__Source material__:
......
(* ===== verification/_CoqProject ===== *)
-Q . S2P
Prelude.v
Rationals.v
Emitter.v
MessageQueue.v
NativeModules.v
Timers.v
Pressability.v
VirtualizeUtils.v
Viewability.v
TaskQueue.v
InteractionManager.v
XMLHttpRequest.v
Color.v
Batchinator.v
VirtualizedList.v
VirtualizedListWindow.v
SectionList.v
AsyncStorage.v
Interpolation.v
Animations.v
CompositeAnimations.v
TouchHistory.v
Responder.v
ResponderProtocol.v
PanResponder.v
Matrix.v
RealNumbers.v
Transform.v
MatrixDecompose.v
Blob.v
FileReader.v
WebSocket.v
AttributePayload.v
UpdateQueue.v
Fiber.v
ChildReconciler.v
......
Set down only these lines, exactly: the line containing "AttributePayload.v" and each line after it, through the end of the listing.

AttributePayload.v
UpdateQueue.v
Fiber.v
ChildReconciler.v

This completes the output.